Requirement => The result should be every line in the data below that carries the string "Scope".

BEGIN Records for this exercise

(* ===== verification/Session.v ===== *)
(** * The decoding session of the front-ends, against the interface

    The route and both tools do the same thing with a reader: inside a
    [with] block they call [read_header], then [read_metadata], and build
    their answer from the two dictionaries.  This file states that session
    for any class that implements the interface [Decoder] and proves what
    the front-ends rely on from the promises of the interface alone: the
    answer is built from two dictionaries, and a failure is the failure to
    open the file or a failure of decoding, never anything else. *)

From Stdlib Require Import ZArith Lia Strings.Byte.
From stdpp Require Import base tactics option list numbers strings gmap.
From S2P Require Import Prelude Errors Bytes FileIO Text Values Cursor Reader Unreal.

#[local] Open Scope string_scope.
#[local] Open Scope list_scope.
#[local] Open Scope Z_scope.
#[local] Open Scope exst_scope.

(** [header = reader.read_header(); metadata = reader.read_metadata()] and
    an answer made of both. *)
Definition decode_then `{D : Decoder} {B} (f : pydict -> pydict -> B) :
    exst exn BinaryReader B :=
  header <- dec_read_header ;;
  metadata <- dec_read_metadata ;;
  ret (f header metadata).

#[export] Hint Unfold decode_then : exst.

Section Session.
Context `{D : Decoder}.
Context {B : Type} (f : pydict -> pydict -> B).

Lemma decode_then_ready : preserves ready (decode_then f).
Proof.
  unfold decode_then. apply preserves_bind; [apply dec_header_ready|]. intros h.
  apply preserves_bind; [apply dec_metadata_ready|]. intros m. apply preserves_ret.
Qed.

(** The session raises what its two calls raise. *)
Lemma decode_then_raises_only (P : exn -> Prop) :
  raises_only ready P dec_read_header -> raises_only ready P dec_read_metadata ->
  raises_only ready P (decode_then f).
Proof.
  intros Hh Hm. unfold decode_then.
  apply raises_only_bind; [apply dec_header_ready | done |]. intros h.
  apply raises_only_bind; [apply dec_metadata_ready | done |].
  intros m. apply raises_only_ret.
Qed.

Lemma decode_then_returns r b r' :
  returns (decode_then f) r b r' -> exists h m, b = f h m.
Proof.
  intros (h & r1 & _ & (m & r2 & _ & [-> _]%returns_ret_inv)%returns_bind_inv)%returns_bind_inv.
  eauto.
Qed.

(** A session that returns was run on a file that exists and answers with
    something made of two dictionaries. *)
Lemma session_returns fs path b :
  (with_reader fs (decode_then f) (__init__ path)).1 = Ok b ->
  is_Some (fs !! path) /\ exists h m, b = f h m.
Proof.
  rewrite with_reader_outcome. destruct (fs !! path) as [c|] eqn:Hc; [|done].
  destruct (returns_or_raises (decode_then f) (opened path c))
    as [(b' & r' & Hb)|(e & r' & Hb)]; rewrite Hb; [|done].
  intros [= <-]. split; [done|]. by eapply decode_then_returns.
Qed.

(** A session that raises could not open the file, or raises what one of
    the two calls raises inside a block. *)
Lemma session_raises (P : exn -> Prop) fs path e :
  raises_only ready P dec_read_header -> raises_only ready P dec_read_metadata ->
  (with_reader fs (decode_then f) (__init__ path)).1 = Raise e ->
  (fs !! path = None /\ e = FileNotFoundError path) \/ (is_Some (fs !! path) /\ P e).
Proof.
  intros Hh Hm. rewrite with_reader_outcome.
  destruct (fs !! path) as [c|] eqn:Hc; [|intros [= <-]; by left].
  destruct (returns_or_raises (decode_then f) (opened path c))
    as [(b' & r' & Hb)|(e' & r' & Hb)]; rewrite Hb; [done|].
  intros [= <-]. right. split; [done|].
  eapply (decode_then_raises_only P Hh Hm); [|done].
  split; [apply opened_open | apply opened_wf].
Qed.


End Session.

(** ** The session of the Unreal decoder on a well-formed file *)

Section UnrealSession.
Context (fs : filesystem) (path : string).
Context (lv l3 fv fsz fl ec bs : Z) (tail : bytes).
Context (Hall : Forall word_ok [lv; l3; fv; fsz; fl; ec; bs]).
Context (Hfile : fs !! path = Some (layout [MAGIC; lv; l3; fv; fsz; fl; ec; bs] ++ tail)).
Context {B : Type} (f : pydict -> pydict -> B).

(** The body of the block gets the two dictionaries. *)
Lemma decode_body :
  returns (decode_then (D:=UnrealAssetReader) f)
    (opened path (layout [MAGIC; lv; l3; fv; fsz; fl; ec; bs] ++ tail))
    (f (header_dict lv l3 fv fsz) (metadata_dict fl ec bs))
    (advance 32 (opened path (layout [MAGIC; lv; l3; fv; fsz; fl; ec; bs] ++ tail))).
Proof using Hall.
  apply (Forall_app _ [lv; l3; fv; fsz] [fl; ec; bs]) in Hall as [Hh Hm].
  unfold returns, decode_then. cbn [dec_read_header dec_read_metadata UnrealAssetReader].
  destruct (bind_read_header
              (fun header => metadata <- read_metadata ;; ret (f header metadata))
              (opened path _) lv l3 fv fsz [fl; ec; bs] tail
              (opened_open _ _) (opened_wf _ _) Hh eq_refl) as (-> & Ho & Hw & Hr).
  destruct (bind_read_metadata
              (fun metadata => ret (f (header_dict lv l3 fv fsz) metadata))
              _ fl ec bs [] tail Ho Hw Hm Hr) as (-> & _).
  by rewrite advance_advance.
Qed.

Lemma decode_session :
  (with_reader fs (decode_then (D:=UnrealAssetReader) f) (__init__ path)).1
  = Ok (f (header_dict lv l3 fv fsz) (metadata_dict fl ec bs)).
Proof using Hall Hfile. by rewrite with_reader_outcome, Hfile, decode_body. Qed.

End UnrealSession.

(** A fact about the session of the Unreal decoder, in the terms of a
    front-end, whose block spells the two calls out. *)
Ltac spell_session H :=
  unfold decode_then in H;
  cbn [dec_read_header dec_read_metadata UnrealAssetReader] in H.
Section ReadUnrealAsset.
Context (fs : filesystem) (args : gmap string string) (path : string).
Context (Ha : args !! "file_path" = Some path) (Hp : path <> EmptyString).

(** The call of the tool on a file that holds the eight words of an asset,
    and on a path that names no file. *)
Lemma call_asset_found lv l3 fv fsz fl ec bs tail :
  Forall word_ok [lv; l3; fv; fsz; fl; ec; bs] ->
  fs !! path = Some (layout [MAGIC; lv; l3; fv; fsz; fl; ec; bs] ++ tail) ->
  handle_call_tool fs "read-unreal-asset" (Some args) =
    Ok (text_content (format_unreal_asset_data
          [("header", header_dict lv l3 fv fsz); ("metadata", metadata_dict fl ec bs)])).
Proof using Ha Hp.
  intros Hall Hfile. rewrite (call_read_unreal_asset _ _ _ Ha Hp).
  pose proof (decode_session fs path _ _ _ _ _ _ _ tail Hall Hfile
                (fun h m => text_content
                   (format_unreal_asset_data [("header", h); ("metadata", m)]))) as Hs.
  spell_session Hs. unfold read_unreal_asset. by rewrite catch_outcome, Hs.
Qed.

Lemma call_asset_missing :
  fs !! path = None ->
  handle_call_tool fs "read-unreal-asset" (Some args) =
    Ok (text_content ("Error: File not found - " +:+ path)).
Proof using Ha Hp.
  intros Hfile. rewrite (call_read_unreal_asset _ _ _ Ha Hp).
  unfold read_unreal_asset, catch. by rewrite (with_reader_missing _ _ _ Hfile).
Qed.

(** C22. On a well-formed asset the tool answers the text that
    [format_unreal_asset_data] makes of the decoded header and metadata. *)
Theorem read_unreal_asset_tool_ok lv l3 fv fsz fl ec bs tail :
  Forall word_ok [lv; l3; fv; fsz; fl; ec; bs] ->
  fs !! path = Some (layout [MAGIC; lv; l3; fv; fsz; fl; ec; bs] ++ tail) ->
  handle_call_tool fs "read-unreal-asset" (Some args) =
    Ok (text_content (format_unreal_asset_data
          [("header", header_dict lv l3 fv fsz); ("metadata", metadata_dict fl ec bs)])).
Proof using Ha Hp. apply call_asset_found. Qed.

(** C23. The three failures of the tool, each with the line that reports it: a
    path that names no file, a file whose first word is not the magic
    number, and a file that ends before the last field. *)
Theorem read_unreal_asset_tool_errors :
  (fs !! path = None ->
   handle_call_tool fs "read-unreal-asset" (Some args) =
     Ok (text_content ("Error: File not found - " +:+ path))) /\
  (forall word tail m,
     fs !! path = Some (word ++ tail) -> unpack_u32 word = Ok m -> m <> MAGIC ->
     handle_call_tool fs "read-unreal-asset" (Some args) =
       Ok (text_content "Error: Not a valid .uasset file")) /\
  (forall ws extra,
     Forall word_ok ws -> (length ws < 7)%nat -> zlength extra < 4 ->
     fs !! path = Some (layout (MAGIC :: ws) ++ extra) ->
     handle_call_tool fs "read-unreal-asset" (Some args) =
       Ok (text_content "Unexpected error: unpack requires a buffer of 4 bytes")).
Proof using Ha Hp.
  split; [apply call_asset_missing|].
  rewrite (call_read_unreal_asset _ _ _ Ha Hp). unfold read_unreal_asset. split.
  - intros word tail m Hfile Hm Hne.
    pose proof (read_header_bad_magic _ word tail m (opened_open path _)
                  (opened_wf path _) eq_refl Hm Hne) as Hr.
    by rewrite (catch_raises _ _ _ _ _
                  (with_reader_raises _ _ _ _ _ _ Hfile (bind_raises _ _ _ _ _ Hr))).
  - intros ws extra Hall Hlen Hlt Hfile.
    destruct (decode_truncated
                (fun h m => ret (text_content
                   (format_unreal_asset_data [("header", h); ("metadata", m)])))
                (opened path _) ws extra (opened_open _ _) (opened_wf _ _)
                Hall Hlen Hlt eq_refl) as (r' & Hr).
    by rewrite (catch_raises _ _ _ _ _ (with_reader_raises _ _ _ _ _ _ Hfile Hr)).
Qed.

End ReadUnrealAsset.

Lemma read_unreal_asset_tool_ok_witness :
  handle_call_tool asset_fs "read-unreal-asset" (path_args "a.uasset") =
    Ok (text_content (format_unreal_asset_data
          [("header", header_dict 1 2 3 100); ("metadata", metadata_dict 1 10 1000)])).
Proof.
  apply (read_unreal_asset_tool_ok asset_fs (file_args "a.uasset") "a.uasset"
           ltac:(vm_compute; reflexivity) ltac:(done) 1 2 3 100 1 10 1000 []).
  - repeat constructor; unfold word_ok; lia.
  - reflexivity.
Defined.

(** The text of that answer. *)
Example read_unreal_asset_text :
  handle_call_tool asset_fs "read-unreal-asset" (path_args "a.uasset") =
  Ok (text_content
        ("Unreal Asset Analysis:" +:+ nl +:+ nl +:+
         "Header Information:" +:+ nl +:+
         "Magic: 0xc1832a9e" +:+ nl +:+
         "Legacy Version: 1" +:+ nl +:+
         "UE4 Version: 3" +:+ nl +:+
         "File Size: 100 bytes" +:+ nl +:+ nl +:+
         "Metadata:" +:+ nl +:+
         "Flags: 1" +:+ nl +:+
         "Element Count: 10" +:+ nl +:+
         "Bulk Data Size: 1000 bytes" +:+ nl +:+
         "---")).
Proof. reflexivity. Qed.

Lemma read_unreal_asset_tool_errors_witness :
  handle_call_tool asset_fs "read-unreal-asset" (path_args "short.uasset") =
    Ok (text_content "Unexpected error: unpack requires a buffer of 4 bytes").
Proof.
  apply (proj2 (proj2 (read_unreal_asset_tool_errors asset_fs
                         (file_args "short.uasset") "short.uasset"
                         ltac:(vm_compute; reflexivity) ltac:(done))) [1; 2] []).
  - repeat constructor; unfold word_ok; lia.
  - simpl. lia.
  - reflexivity.
  - reflexivity.
Defined.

END Records for this exercise

Response to the task =>
#[local] Open Scope string_scope.
#[local] Open Scope list_scope.
#[local] Open Scope Z_scope.
#[local] Open Scope exst_scope.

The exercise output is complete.